FRANCISCO PASCUAL-EL MUNDO

La cronificación de la campaña electoral no permite un instante de asueto. No salimos de un ciclo de tres comicios generales desde 2015 y ya nos asomamos al cuarto. Las filas de los partidos siguen prietas y no encuentran mejor herramienta que la polarización social para evitar cualquier escape de votos. El vocablo diálogo se ha vaciado de significado. Si alguna vez fue sinónimo de búsqueda de entendimiento, ahora lo es de venganza. Las instituciones están clausuradas. No cumplen su función de ágora para dirimir diferencias. La digestión de la estrategia del no es no está siendo pesada.

El resultado en la sociedad es palpable. La política –la mala política– lo invade todo. Los ciudadanos han dejado de ser personas. Sólo son votantes. Sin Parlamento, sin Senado, sin relación entre las administraciones se pelea palmo a palmo en radios, en platós de televisión y, últimamente, en la calle. No parece que esta contienda política perpetua sea el reflejo de una sociedad bronca, atomizada, sorda y cainita. Ningún indicador arroja que España se haya vuelto intransigente. Son los partidos quienes están imponiendo sus dinámicas de competencia, agresividad y bloqueo en todos los escenarios posibles.

El boicot que sufrió Ciudadanos en la marcha del Orgullo Gay es otro ejemplo más. El partido que lidera Albert Rivera lleva un único punto en su programa electoral de 2019 sobre el asunto, en el que plantea actualizar la Constitución para «blindar el matrimonio entre personas LGTBI e incluir el derecho a la no discriminación por razón de orientación o condición sexual».

La propuesta es homologable a la de cualquier formación que defiende de forma activa e indubitada los derechos de los homosexuales. Eso no convierte a Ciudadanos en inmune a la crítica. Sus pactos indirectos con Vox, una formación que entiende las relaciones de personas del mismo sexo como una enfermedad de la que proteger a los niños, justifican la irritación por parte de algunos de los aludidos. Pero la reprobación se puede evidenciar de múltiples y muy vehementes maneras, salvo una: la exclusión. Es ahí donde los supuestos oprimidos se convierten en verdaderos opresores.

La organización de la izquierda para expulsar a Ciudadanos del movimiento no es nueva, pero está exacerbada por el momento político. Ante el mínimo atisbo de competencia en un caladero de votos que considera propio, el partido del Gobierno ha levantado las barreras de entrada con toda la contundencia posible. Tanto que fue el jefe de la Policía y la Guardia Civil, Fernando Grande–Marlaska, el encargado de repartir los carnés de pureza de raza del manifestante.
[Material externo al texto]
(* ===== verification/Documents.v ===== *)
(** Python dictionaries with their insertion order, and the documents made of
    scalars, lists and dictionaries that recipes, chart values and engine
    arguments are, with [==] and [str()] on them. *)
From Stdlib Require Import Ascii.
From S2P Require Import Prelude Float Values.
#[local] Open Scope string_scope.
#[local] Open Scope list_scope.
#[local] Open Scope Z_scope.

(** ** Dictionaries

    A dict is its items in the order they were first set. *)
Section dicts.
Context {A : Type}.
Implicit Types (k : string) (v : A) (d : list (string * A)).

Fixpoint dict_set k v d : list (string * A) :=
  match d with
  | [] => [(k, v)]
  | (k', v') :: d' => if String.eqb k k' then (k, v) :: d' else (k', v') :: dict_set k v d'
  end.
Definition dict_get k d : option A := snd <$> List.find (fun kv => String.eqb k kv.1) d.
Definition dict_has k d : bool := existsb (fun kv => String.eqb k kv.1) d.
Arguments dict_get : simpl never.
(** [d.pop(k, None)], what is left. *)
Definition dict_pop k d : list (string * A) := filter (fun kv => kv.1 <> k) d.
(** [{**a, **b}]. *)
Definition dict_update (a b : list (string * A)) : list (string * A) :=
  foldl (fun d kv => dict_set kv.1 kv.2 d) a b.

Lemma dict_get_cons k k' v d :
  dict_get k ((k', v) :: d) = if String.eqb k k' then Some v else dict_get k d.
Proof. unfold dict_get. cbn. by destruct (String.eqb k k'). Qed.

Lemma dict_get_set k k' v d :
  dict_get k (dict_set k' v d) = if String.eqb k k' then Some v else dict_get k d.
Proof.
  induction d as [|[k0 v0] d IH]; cbn [dict_set].
  - apply dict_get_cons.
  - destruct (String.eqb_spec k' k0) as [->|Hk']; rewrite !dict_get_cons.
    + by destruct (String.eqb_spec k k0).
    + destruct (String.eqb_spec k k0) as [->|Hk]; [|exact IH].
      by destruct (String.eqb_spec k0 k').
Qed.

Lemma dict_get_notin k d : k ∉ d.*1 -> dict_get k d = None.
Proof.
  induction d as [|[k0 v0] d IH]; [done|]. cbn. intros [Hk Hd]%not_elem_of_cons.
  rewrite dict_get_cons. destruct (String.eqb_spec k k0); [done|]. by apply IH.
Qed.

Lemma dict_get_Some_in k v d : dict_get k d = Some v -> (k, v) ∈ d.
Proof.
  induction d as [|[k0 v0] d IH]; [done|]. rewrite dict_get_cons.
  destruct (String.eqb_spec k k0) as [->|Hk]; [intros [= ->]; by left|intros Hd; right; by apply IH].
Qed.

Lemma dict_get_None k d : dict_get k d = None <-> k ∉ d.*1.
Proof.
  split; [|apply dict_get_notin]. induction d as [|[k0 v0] d IH]; [intros _; apply not_elem_of_nil|].
  rewrite dict_get_cons. destruct (String.eqb_spec k k0); [done|].
  intros Hd. cbn. apply not_elem_of_cons. auto.
Qed.

Lemma dict_get_in k v d : NoDup d.*1 -> (k, v) ∈ d -> dict_get k d = Some v.
Proof.
  induction d as [|[k0 v0] d IH]; [by intros _ ?%elem_of_nil|]. cbn. intros [Hk0 Hnd]%NoDup_cons Hin.
  rewrite dict_get_cons. apply elem_of_cons in Hin as [[= -> ->]|Hin].
  - by rewrite String.eqb_refl.
  - destruct (String.eqb_spec k k0) as [->|Hk]; [|by apply IH].
    destruct Hk0. apply list_elem_of_fmap. by exists (k0, v).
Qed.

Lemma dict_get_pop k k' d : dict_get k (dict_pop k' d) = if String.eqb k k' then None else dict_get k d.
Proof.
  unfold dict_pop. induction d as [|[k0 v0] d IH].
  - unfold dict_get. cbn. by destruct (String.eqb k k').
  - rewrite filter_cons. cbn [fst]. case_decide as Hk0; rewrite ?dict_get_cons, IH.
    + destruct (String.eqb_spec k k0) as [->|Hk]; [|done]. by destruct (String.eqb_spec k0 k').
    + subst k0. by destruct (String.eqb k k').
Qed.

Lemma dict_has_get k d : dict_has k d = bool_decide (is_Some (dict_get k d)).
Proof.
  unfold dict_has. induction d as [|[k0 v0] d IH]; [done|]. rewrite dict_get_cons. cbn [existsb fst].
  destruct (String.eqb k k0); [done|exact IH].
Qed.

(** The later dict wins. *)
Lemma dict_get_update k a b : NoDup b.*1 ->
  dict_get k (dict_update a b) = match dict_get k b with Some v => Some v | None => dict_get k a end.
Proof.
  unfold dict_update. revert a. induction b as [|[k0 v0] b IH]; intros a Hnd; [done|].
  cbn in Hnd. apply NoDup_cons in Hnd as [Hk0 Hnd]. cbn [foldl]. rewrite IH by done.
  rewrite dict_get_set, dict_get_cons. cbn. destruct (String.eqb_spec k k0) as [->|Hk]; [|done].
  by rewrite (dict_get_notin k0 b Hk0).
Qed.

Lemma dict_set_keys k v d : (dict_set k v d).*1 = if bool_decide (k ∈ d.*1) then d.*1 else d.*1 ++ [k].
Proof.
  induction d as [|[k0 v0] d IH]; [done|]. cbn. destruct (String.eqb_spec k k0) as [->|Hk]; cbn.
  - by rewrite bool_decide_eq_true_2 by left.
  - rewrite IH. case_bool_decide as Hd; case_bool_decide as Hd'; try done.
    + destruct Hd'. by right.
    + by apply elem_of_cons in Hd' as [].
Qed.

Lemma dict_set_NoDup k v d : NoDup d.*1 -> NoDup (dict_set k v d).*1.
Proof.
  intros Hd. rewrite dict_set_keys. case_bool_decide as Hk; [done|]. apply NoDup_app. split; [done|].
  split; [|apply NoDup_singleton]. by intros x Hx ->%list_elem_of_singleton.
Qed.

Lemma dict_pop_NoDup k d : NoDup d.*1 -> NoDup (dict_pop k d).*1.
Proof.
  unfold dict_pop. induction d as [|[k0 v0] d IH]; [done|]. rewrite fmap_cons. intros [Hk0 Hd]%NoDup_cons.
  rewrite filter_cons. cbn [fst]. case_decide; [|by apply IH]. rewrite fmap_cons. apply NoDup_cons. split; [|by apply IH].
  intros ([k1 v1] & Hk1 & [_ Hin]%list_elem_of_filter)%list_elem_of_fmap. cbn in Hk1. subst k1.
  destruct Hk0. apply list_elem_of_fmap. by exists (k0, v1).
Qed.

Lemma dict_update_NoDup a b : NoDup a.*1 -> NoDup (dict_update a b).*1.
Proof.
  unfold dict_update. revert a. induction b as [|[k v] b IH]; intros a Ha; [done|].
  cbn [foldl]. by apply IH, dict_set_NoDup.
Qed.

Lemma dict_set_fresh k v d : k ∉ d.*1 -> dict_set k v d = d ++ [(k, v)].
Proof.
  induction d as [|[k0 v0] d IH]; [done|]. cbn. intros [Hk Hd]%not_elem_of_cons.
  destruct (String.eqb_spec k k0); [done|]. by rewrite IH.
Qed.

Lemma dict_pop_notin k d : k ∉ d.*1 -> dict_pop k d = d.
Proof.
  unfold dict_pop. induction d as [|[k0 v0] d IH]; [done|]. rewrite fmap_cons. intros [Hk Hd]%not_elem_of_cons.
  rewrite filter_cons_True by (intros Hk0; by apply Hk). by rewrite IH.
Qed.
End dicts.
Arguments dict_get : simpl never.

(** ** Documents *)
Inductive doc :=
| Sc (v : scalar)
| Ls (l : list doc)
| Mp (m : list (string * doc)).

Abbreviation tree := (list (string * doc)).

Section doc_induction.
Variable P : doc -> Prop.
Hypothesis P_Sc : forall v, P (Sc v).
Hypothesis P_Ls : forall l, Forall P l -> P (Ls l).
Hypothesis P_Mp : forall m, Forall (fun kd => P kd.2) m -> P (Mp m).

Fixpoint doc_induction (d : doc) : P d :=
  match d with
  | Sc v => P_Sc v
  | Ls l =>
      P_Ls l ((fix go (l : list doc) : Forall P l :=
                 match l with
                 | [] => Forall_nil_2 P
                 | x :: l' => Forall_cons_2 P x l' (doc_induction x) (go l')
                 end) l)
  | Mp m =>
      P_Mp m ((fix go (m : tree) : Forall (fun kd => P kd.2) m :=
                 match m with
                 | [] => Forall_nil_2 _
                 | kd :: m' => Forall_cons_2 _ kd m' (doc_induction kd.2) (go m')
                 end) m)
  end.
End doc_induction.

(** [a == b]: the order of a dict's items does not matter. *)
Fixpoint doc_eq (a b : doc) {struct a} : bool :=
  match a, b with
  | Sc v, Sc w => py_eq v w
  | Ls l, Ls k =>
      (fix go (l k : list doc) : bool :=
         match l, k with
         | [], [] => true
         | x :: l', y :: k' => doc_eq x y && go l' k'
         | _, _ => false
         end) l k
  | Mp m, Mp n =>
      (length m =? length n)%nat &&
      (fix go (m : tree) : bool :=
         match m with
         | [] => true
         | (k, x) :: m' => match dict_get k n with Some y => doc_eq x y | None => false end && go m'
         end) m
  | _, _ => false
  end.

(** [bool(d)]. *)
Definition doc_truthy (d : doc) : bool :=
  match d with
  | Sc v => truthy v
  | Ls l => negb (bool_decide (l = []))
  | Mp m => match m with [] => false | _ => true end
  end.

(** ** [str()] *)
Definition hex_digit (n : nat) : ascii := ascii_of_nat (if (n <? 10)%nat then 48 + n else 87 + n).

Definition escape (quote : ascii) (c : ascii) : list ascii :=
  if Ascii.eqb c quote || Ascii.eqb c "\"%char then ["\"%char; c]
  else if code c =? 9 then ["\"; "t"]%char
  else if code c =? 10 then ["\"; "n"]%char
  else if code c =? 13 then ["\"; "r"]%char
  else if (code c <? 32) || (127 <=? code c)
    then ["\"; "x"; hex_digit (nat_of_ascii c / 16); hex_digit (nat_of_ascii c mod 16)]%char
  else [c].

Definition single_quote : ascii := "'"%char.
Definition double_quote : ascii := "034"%char.

(** [repr(s)]: in single quotes, unless only double ones spare an escape. *)
Definition quote_of (s : string) : ascii :=
  if existsb (Ascii.eqb single_quote) (chars s) && negb (existsb (Ascii.eqb double_quote) (chars s))
  then double_quote else single_quote.
Definition str_repr (s : string) : string :=
  let q := quote_of s in of_chars (q :: concat (map (escape q) (chars s)) ++ [q]).

Fixpoint comma_join (l : list string) : string :=
  match l with
  | [] => ""
  | [s] => s
  | s :: l' => s +:+ ", " +:+ comma_join l'
  end.

Definition scalar_repr (v : scalar) : string :=
  match v with VStr s => str_repr s | _ => str_of v end.

Fixpoint doc_repr (d : doc) : string :=
  match d with
  | Sc v => scalar_repr v
  | Ls l => "[" +:+ comma_join (map doc_repr l) +:+ "]"
  | Mp m => "{" +:+ comma_join (map (fun '(k, x) => str_repr k +:+ ": " +:+ doc_repr x) m) +:+ "}"
  end.

Definition doc_str (d : doc) : string :=
  match d with Sc v => str_of v | _ => doc_repr d end.

(** ** Reading a document *)

(** [d.get(k)] of what should be a dict: [d.get(k) or {}], [d.get(k) or []]. *)
Definition sub_tree (d : option doc) : tree := match d with Some (Mp m) => m | _ => [] end.
Definition sub_list (d : option doc) : list doc := match d with Some (Ls l) => l | _ => [] end.

Fixpoint tree_get (m : tree) (path : list string) : option doc :=
  match path with
  | [] => Some (Mp m)
  | [k] => dict_get k m
  | k :: rest => match dict_get k m with Some (Mp n) => tree_get n rest | _ => None end
  end.

#[export] Instance doc_eq_dec : EqDecision doc.
Proof.
  refine (fix go (a b : doc) : Decision (a = b) :=
    match a, b with
    | Sc v, Sc w => cast_if (decide (v = w))
    | Ls l, Ls k => cast_if (@decide (l = k) (list_eq_dec (dec := go) l k))
    | Mp m, Mp n => cast_if (@decide (m = n) (list_eq_dec (dec := @prod_eq_dec _ _ _ go) m n))
    | _, _ => right _
    end); clear go; abstract congruence.
Defined.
Ciudadanos es mucho más peligroso para el PSOE que el PP y Vox, porque no renuncia a participar en los movimientos sociales desde una posición propia, trasversal. Y lo hace con fiereza. De ahí la radicalidad en la respuesta. La fiesta de la diversidad nunca lo fue. Ocurrió algo similar el 8–M, con las ministras y la esposa de Pedro Sánchez a la cabeza.

Las escenas de improvisada grosería contra los representantes de un partido afectan a la imagen de todo el colectivo gay. Peor es que los organizadores hagan de comisarios para censurar la libertad de participación.

No habrá paz hasta que no se despeje el horizonte electoral. La política debe volver a las instituciones. Si se queda en la calle, pasará lo que en Cataluña. Triunfará la antipolítica.